1. Strong teaching of Scripture: This is of first importance. If the seminary does not graduate students who know the Bible and know it well, then they don’t emphasis its importance or do not have a competent faculty to do so. This usually involves the combined effort of three departments: Biblical Studies, New Testament, and Old Testament. The Biblical Studies department will take one though the entire Bible, book by book. You will not only read through the entirety of Scripture, but you will learn each books purpose, structure, genre characteristics, and argument. In the New and Old Testament departments you will learn how to do “exegesis.” Exegesis involves more detailed interpretive issues including a study of the text in the original languages (Greek for the New Testament, Hebrew for the Old Testament). Without these, can it even be called a seminary? 

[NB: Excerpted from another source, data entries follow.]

(* ===== verification/ListenerPlayback.v ===== *)
(** The listener's playback runtime of the FFI crate
    (src/rust/silent-disco-ffi/src/listener_playback, files runtime.rs and
    pump.rs): the clock estimator and the playback pump behind one handle, the
    thread that drives the pump, and the stop sequence.

    The render ring is the one of the runtime's token in the shared store of
    [AudioAbi], where the callback reads it.  Operations that run under the pump's
    or the estimator's mutex are single steps; [observe_sync_response], the pump
    thread and [stop] take several, and other calls may come in between.  A panic
    of the pump thread, which its containment turns into a terminal failure, is a
    step of its own.  Error messages and the debug capture are not modelled. *)
From Stdlib Require Import ZArith Lia Strings.String.
From stdpp Require Import numbers list prelude.
From S2P Require Import Prelude BTreeMap Utf8 Float64 Domain ProtocolTypes ClockSync Concealment.
From S2P Require Import JitterBuffer Scheduler RenderRing PlaybackPump AudioAbi.

(** ** Pump thread internals (pump.rs) *)

Definition MAX_FRAMES_PER_TICK : nat := 512.
Definition RING_DRAIN_POLL_INTERVAL_MS : Z := 5.
Definition RING_DRAIN_TIMEOUT_MS : Z := 2000.
Definition RING_DRAIN_STALL_LIMIT_MS : Z := 150.

Inductive ListenerPlaybackError : Type :=
| PlaybackInvalidConfiguration | PlaybackStopped | PlaybackPumpThread | PlaybackSync.

Section Listener.
Context {t : target}.

(** The loop [for _ in 0..n], which stops at the first tick that moves nothing. *)
Fixpoint drain_ticks (n : nat) (now_ms released : Z) (p : PlaybackPump) : Z * PlaybackPump :=
  match n with
  | O => (released, p)
  | S n =>
      let '(outcome, p) := tick now_ms p in
      match outcome with
      | TickQueued _ _ _ | TickFlushedPending _ => drain_ticks n now_ms (released + 1) p
      | _ => (released, p)
      end
  end.

Definition drain_due_frames (now_ms : Z) (p : PlaybackPump) : Z * PlaybackPump :=
  drain_ticks MAX_FRAMES_PER_TICK now_ms 0 p.

(** ** The runtime (runtime.rs) *)

(** [Shared] and the handle; the store stands for the process-wide registry. *)
Record ListenerPlaybackRuntime : Type := mkListenerPlaybackRuntime {
shared_pump : PlaybackPump;
shared_estimator : ClockSyncEstimator;
running : bool;
tick_count : Z;
last_tick_ms : Z;
contained_panics : Z;
terminal_failure : bool;
engine_token : Z;
stopped : bool;
last_diagnostics : option PlaybackDiagnostics;
world : AudioWorld
}.

Definition set_shared_pump (p : PlaybackPump) (l : ListenerPlaybackRuntime) : ListenerPlaybackRuntime :=
  mkListenerPlaybackRuntime p l.(shared_estimator) l.(running) l.(tick_count) l.(last_tick_ms)
    l.(contained_panics) l.(terminal_failure) l.(engine_token) l.(stopped) l.(last_diagnostics)
    l.(world).
Definition set_estimator (e : ClockSyncEstimator) (l : ListenerPlaybackRuntime) :
  ListenerPlaybackRuntime :=
  mkListenerPlaybackRuntime l.(shared_pump) e l.(running) l.(tick_count) l.(last_tick_ms)
    l.(contained_panics) l.(terminal_failure) l.(engine_token) l.(stopped) l.(last_diagnostics)
    l.(world).
Definition set_lifecycle (running stopped failure : bool) (panics : Z) (l : ListenerPlaybackRuntime) :
  ListenerPlaybackRuntime :=
  mkListenerPlaybackRuntime l.(shared_pump) l.(shared_estimator) running l.(tick_count)
    l.(last_tick_ms) panics failure l.(engine_token) stopped l.(last_diagnostics) l.(world).
Definition set_ticks (count now_ms : Z) (l : ListenerPlaybackRuntime) : ListenerPlaybackRuntime :=
  mkListenerPlaybackRuntime l.(shared_pump) l.(shared_estimator) l.(running) count now_ms
    l.(contained_panics) l.(terminal_failure) l.(engine_token) l.(stopped) l.(last_diagnostics)
    l.(world).
Definition set_last_diagnostics (d : PlaybackDiagnostics) (l : ListenerPlaybackRuntime) :
  ListenerPlaybackRuntime :=
  mkListenerPlaybackRuntime l.(shared_pump) l.(shared_estimator) l.(running) l.(tick_count)
    l.(last_tick_ms) l.(contained_panics) l.(terminal_failure) l.(engine_token) l.(stopped) (Some d)
    l.(world).
Definition set_world (w : AudioWorld) (l : ListenerPlaybackRuntime) : ListenerPlaybackRuntime :=
  mkListenerPlaybackRuntime l.(shared_pump) l.(shared_estimator) l.(running) l.(tick_count)
    l.(last_tick_ms) l.(contained_panics) l.(terminal_failure) l.(engine_token) l.(stopped)
    l.(last_diagnostics) w.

2. Balanced Theology Department: One of the biggest problems with many seminaries is that they don’t have balance in their presentation of theology. Their agenda is to make you a particular type of theologian. I don’t have too much of a problem with a seminary having a confession or reputation of holding to a particular tradition or sub-tradition (e.g. Reformed, Baptist, Dispensational). The problem arises when their passions for this tradition cause them to skew the theological landscape to their favor. This type of intellectual dishonesty has no place in the training of leaders. The theology department must be confident enough to give people a balanced perspective, representing all relevant views with the clarity of its adherents. By doing so the seminary creates an atmosphere where true learning and true conviction can take place. It also keeps its graduates from becoming unnecessarily divisive over non-essential issues, keeping the focus on the Gospel. The Holy Spirit will create the convictions for his purpose when truth is taught with balance. The seminary needs to trust him enough to do so.  

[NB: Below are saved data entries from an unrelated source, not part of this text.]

Definition DeliveryReport_new (intended_peers successful_peers failed_peers : Z)
    : result DeliveryReport RuntimeRecordValidationError :=
  match checked_add u32_max successful_peers failed_peers with
  | None => Err RecDeliveryCount
  | Some accounted =>
      if negb (accounted =? intended_peers) then Err RecDeliveryCount
      else
        let severity :=
          if intended_peers =? 0 then ZeroPeers
          else if failed_peers =? 0 then DeliveryOk
          else PartialFailure in
        Ok (mkDeliveryReport intended_peers successful_peers failed_peers severity)
  end.

(** ** Listener state *)

Record SynchronizationSummary : Type := mkSynchronizationSummary {
  sync_confidence : SyncConfidence;
  sync_offset_ms : f64;
  sync_round_trip_ms : f64;
  sync_drift_ppm : f64
}.

Definition SynchronizationSummary_new (confidence : SyncConfidence)
    (offset_ms round_trip_ms drift_ppm : f64)
    : result SynchronizationSummary RuntimeRecordValidationError :=
  if negb (f64_is_finite offset_ms) || negb (f64_is_finite round_trip_ms)
     || f64_ltb round_trip_ms (f64_of_Z 0) || negb (f64_is_finite drift_ppm)
  then Err RecSynchronizationSummary
  else Ok (mkSynchronizationSummary confidence offset_ms round_trip_ms drift_ppm).

Record ListenerSummary : Type := mkListenerSummary {
  ls_device_id : rstr;
  ls_display_name : rstr;
  ls_trust_state : TrustState;
  ls_transport_state : TransportState;
  ls_synchronization : option SynchronizationSummary;
  ls_last_contact : option Z;
  ls_last_error : option CoreError
}.

Definition ListenerSummary_new (device_id display_name : rstr) (trust_state : TrustState)
    (transport_state : TransportState) : result ListenerSummary RuntimeRecordValidationError :=
  let? _ := validate_human_text display_name MAX_DISPLAY_NAME_BYTES RecDeviceDisplayName in
  Ok (mkListenerSummary device_id display_name trust_state transport_state None None None).

(** ** Diagnostics *)

Record DiagnosticField : Type := mkDiagnosticField {
  field_key : rstr;
  field_value : rstr
}.

Definition DiagnosticField_new (key value : rstr)
    : result DiagnosticField RuntimeRecordValidationError :=
  let? _ := validate_token key MAX_DIAGNOSTIC_FIELD_KEY_BYTES RecDiagnosticFieldKey in
  let? _ := validate_bounded_text value MAX_DIAGNOSTIC_FIELD_VALUE_BYTES RecDiagnosticFieldValue in
  Ok (mkDiagnosticField key value).

Record CoreDiagnostic : Type := mkCoreDiagnostic {
  diagnostic_name : rstr;
  diagnostic_fields : list DiagnosticField
}.

Definition CoreDiagnostic_new (name : rstr) (fields : list DiagnosticField)
    : result CoreDiagnostic RuntimeRecordValidationError :=
  let? _ := validate_token name MAX_DIAGNOSTIC_EVENT_NAME_BYTES RecDiagnosticName in
  if MAX_DIAGNOSTIC_FIELDS <? len fields then Err RecDiagnosticFieldLimit
  else Ok (mkCoreDiagnostic name fields).

(** ** Lemmas *)

Lemma is_token_human (value : rstr) (maximum_bytes : Z) :
  is_token value maximum_bytes = true -> is_human_text value maximum_bytes = true.
Proof.
  unfold is_token, is_human_text. intros H. apply negb_true_iff in H. apply negb_true_iff.
  apply orb_false_iff in H as [H Hc]. rewrite H. cbn [orb].
  clear H. induction value as [|c value IH]; [done|]. simpl in Hc |- *.
  apply orb_false_iff in Hc as [Hc Hv]. apply orb_false_iff in Hc as [Hc _].
  rewrite Hc. by apply IH.
Qed.

(** A non-empty visible ASCII string within the bound is a token. *)
Lemma is_token_visible (value : rstr) (maximum_bytes : Z) :
  Forall is_visible value -> 1 <= len value <= maximum_bytes -> is_token value maximum_bytes = true.
Proof.
  intros Hv Hl. unfold is_token. rewrite trim_visible, str_len_visible by done.
  rewrite !bool_decide_false, bool_decide_true by (try done; intros ->; rewrite (len_nil (A := Z)) in Hl; lia).
  rewrite (proj2 (Z.ltb_ge _ _)) by lia. cbn [negb orb].
  rewrite existsb_visible; [done| |done].
  intros c Hc. by rewrite visible_not_control, visible_not_whitespace.
Qed.

(** What a draft that passed validation guarantees about the invite code. *)
Definition draft_consistent (d : HostDraft) : Prop :=
  match d.(draft_approval_mode) with
  | InviteCode => exists code, d.(draft_invite_code) = Some code
                               /\ is_token code MAX_INVITE_CODE_BYTES = true
  | _ => d.(draft_invite_code) = None
  end.

Lemma validate_consistency_ok (d : HostDraft) :
  validate_consistency d = Ok tt <-> draft_consistent d.
Proof.
  unfold validate_consistency, draft_consistent, validate_token.
  destruct (draft_approval_mode d), (draft_invite_code d) as [code|]; try (split; congruence).
  - destruct (is_token code _) eqn:E; split; try done; [eauto|].
    intros (? & [= <-] & H). congruence.
  - split; [done|]. intros (? & ? & ?). done.
Qed.

(** A successful patch leaves a consistent draft, whose name, if the patch
    set one, obeys the text rule. *)
Lemma patched_consistent (d d' : HostDraft) (patch : HostDraftPatch) :
  patched d patch = Ok d' -> draft_consistent d'.
Proof.
  unfold patched. intros H. apply validate_consistency_ok.
  ok_step H. ok_step H. ok_step H. injection H as <-. repeat match goal with u : unit |- _ => destruct u end. done.
Qed.

Lemma checked_next_ok (r r' : Z) : checked_next r = Ok r' -> r' = r + 1 /\ r + 1 <= u64_max.
Proof.
  unfold checked_next, checked_add. destruct (r + 1 <=? u64_max) eqn:E; [|done].
  to_prop. intros [= <-]. lia.
Qed.

(** The severity of an accepted report is decided by its counts, and every
    peer is accounted for. *)
Lemma DeliveryReport_new_ok (i s f : Z) (r : DeliveryReport) :
  DeliveryReport_new i s f = Ok r ->
  r.(intended_peers) = s + f /\ r.(successful_peers) = s /\ r.(failed_peers) = f.
Proof.
  unfold DeliveryReport_new, checked_add. destruct (s + f <=? u32_max); [|done].
  destruct (s + f =? i) eqn:E; [|done]. to_prop. intros [= <-]. simpl. lia.
Qed.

3. Critical Evaluation by Professors: While professors need to be encouraging of students, they need to be such that will critique the students often and constructively. This will indeed hurt the pride of confident students (it did mine), but without it you will not take the study of God word as seriously as you would otherwise. Receiving a failing grade on a sloppy, ill-informed, or irresponsible paper on a parable is much better than a passing grade with an “encouraging” pat on the back. God’s word is too serious to let people by without careful, and often painful, examination.

4. A Pastoral Ministries Department with and Emphasis on Clear Communication: When people are trained in seminary, there are many things that they learn about leadership in the Pastoral Ministries Department. But nothing in leadership training is as important as teaching how to communicate. Whether it is the exposition of God’s word on Sunday morning or presenting the Gospel to a neighbor, people need to be trained to communicate in an effective manner. The seminary needs to have a department of pastoral ministries which is devoted to educating the seminarian on how to contextualize the message without sacrificing the content. There is a fine line here and some walk this line with grace. Unfortunately others do not.

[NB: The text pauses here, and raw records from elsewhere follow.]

(** C16. Whatever the socket returns, whatever the clock and the flags show and
    however the callback answers, the frames the control reader reports are
    control messages of its session whose encodings, one after the other, are
    the bytes received so far up to a remainder that is still incomplete or was
    refused; at most one other report follows them, it ends the loop, and a
    close is reported only when no byte is left over. *)
Theorem control_stream_is_faithful (fuel : nat) (io_timeout frame_timeout : Z) (s : rstr)
  (pending_join : option Z) (w : Script) :
  w.(reports) = [] -> Forall is_u8 (bytes_of w.(reads)) ->
  let '(finished, w') := read_control_loop fuel io_timeout frame_timeout s pending_join w in
  exists frames rest tail, Forall (genuine s) frames
    /\ received w w' = concat (map snd frames) ++ rest
    /\ w'.(reports) = map report frames ++ tail
    /\ (tail = [] \/ (finished = true
          /\ ((tail = [OutcomeClosed] /\ rest = []) \/ exists e, tail = [OutcomeRejected e]))).
Proof.
  intros Hr Hu. unfold read_control_loop, set_read_timeout. destruct (configured w) as [e|] eqn:Hc.
  { exists [], [], [OutcomeRejected (transport_io TkIo ChControl "failed to set control read timeout" e)].
    match goal with |- context [leave ?o ?v] => destruct (leave_frame o v) as [E1 E2] end.
    split_and!; [constructor| |rewrite E2; cbn; by rewrite Hr|eauto 10].
    rewrite (received_pre w _ []); [done|by rewrite E1]. }
  unfold instant_now. cbn [instants stops joins reads answers configured reports read_timeout shut_down seen].
  destruct (next 0 (instants w)) as [js l].
  set (w1 := mkScript _ _ _ _ _ _ _ _ _ _). cbv beta iota.
  assert (forall fuel a (w2 : Script) pre, w.(reads) = pre ++ w2.(reads) -> assembled s (bytes_of pre) a w2 ->
    let '(finished, w') := read_loop frame_timeout s pending_join js fuel a w2 in
    exists pre, w.(reads) = pre ++ w'.(reads) /\
    (if finished then ended s (bytes_of pre) w' else exists a, assembled s (bytes_of pre) a w')) as Hloop.
  { clear fuel w1 l Hc. induction fuel as [|fuel IH]; intros a w2 pre Hw Ha; cbn [read_loop].
    - exists pre. eauto.
    - pose proof (read_step_assembled frame_timeout s pending_join js _ pre a w2 Hu Hw Ha) as Hs.
      destruct (read_step _ _ _ _ a w2) as [[a' w']|[[] w']]; destruct Hs as (pre' & Hp & Hs);
        [by eapply IH|by exists pre'..]. }
  specialize (Hloop fuel (mkAssembly decoder_default [] None) w1 [] eq_refl).
  destruct (read_loop _ _ _ _ fuel _ w1) as [finished w'].
  destruct Hloop as (pre & Hp & Hl); [exists []; by split_and!|].
  rewrite (received_pre w w' pre Hp). destruct finished.
  - destruct Hl as (fs & rest & tail & ? & ? & ? & Ht). exists fs, rest, tail. split_and!; try done.
    destruct Ht as [?|?]; auto.
  - destruct Hl as (a & fs & ? & ? & Hrep). exists fs, a.(buffer), []. rewrite app_nil_r. auto.
Qed.
End Properties.

(** ** Every stream of messages gets through *)







Section Complete.
Context {t : target} (frame_timeout : Z) (s : rstr) (pending_join : option Z) (join_started : Z).
































End Complete.

Section Liveness.
Context {t : target}.

End Liveness.

(** ** Witnesses *)

Module StreamExample.
Definition session : rstr := lit "s".
Definition device : rstr := lit "d".
Definition m1 : ControlMessage := CHeartbeat (mkHeartbeat session device 7).
Definition m2 : ControlMessage := CResyncNotice (mkResyncNotice session device (lit "late")).
Definition encoded (m : ControlMessage) : list Z :=
  match encode_frame (t := Target64) (FControl m) with Ok e => e | Err _ => [] end.
Definition frames : list (ControlMessage * list Z) := [(m1, encoded m1); (m2, encoded m2)].
Definition stream : list Z := concat (map snd frames).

5. Make Sure that not Everyone Gets a Degree: This is related to the third. If there is no one failing at the seminary, this would raise a red flag. It is not about giving people degrees, it is about qualifying people for ministry. Not everyone is fit for ministry in such a way, the seminary needs to have the courage to say so. If the seminary gives a degree to everyone who enters, I don’t think you should necessarily take this as a sign that the seminary has great professors or that the Holy Spirit is more illuminating to that campus, but that the seminary may be compromising in its training to keep itself funded. I understand this temptation, but this cannot be acceptable. Think about it this way: what if a graduate school in medicine graduated all its students because they did not want to discourage anyone or because they needed to keep the school funded? Would you go under the knife of a surgeon trained at such an institution?

6. They Must Have a Strong Internship/Residency Program: Training in theory is one thing, the real world is another. Part of the training of the seminarian must involve real life mentoring and oversight. Toward the end of the studies, the student must be required to get an evaluated and mentored internship (apprenticeship) in their field of ministry. This can help avoid many foolish mistakes that are often made when the seminary student is released into the “real world” of ministry thinking they are qualified because they have training with no experience. Part of the training must involve experience. Make sure the seminary puts a high emphasis on an internship or residency program.

7. They are technologically sound

8. Their graduates make a lot of money

9. They are cheap

10. They use the KJV only

11. They focus primarily on student relationships

How do you check these?

Study the seminary. Find out how detailed the doctrinal statement is. If it is too detailed, they may be unbalanced. If it has no detail, then they may have no reason to exist.

Talk to the professors. Ask for a syllabus. Find out if any of their students fail.

Ask for a philosophy of training. Do they have one? Why do they exist? Are they Gospel focused or issue focused? 

Check the seminaries history. Does it have a good reputation?

Most importantly, look at its graduates. Is that how you want to look?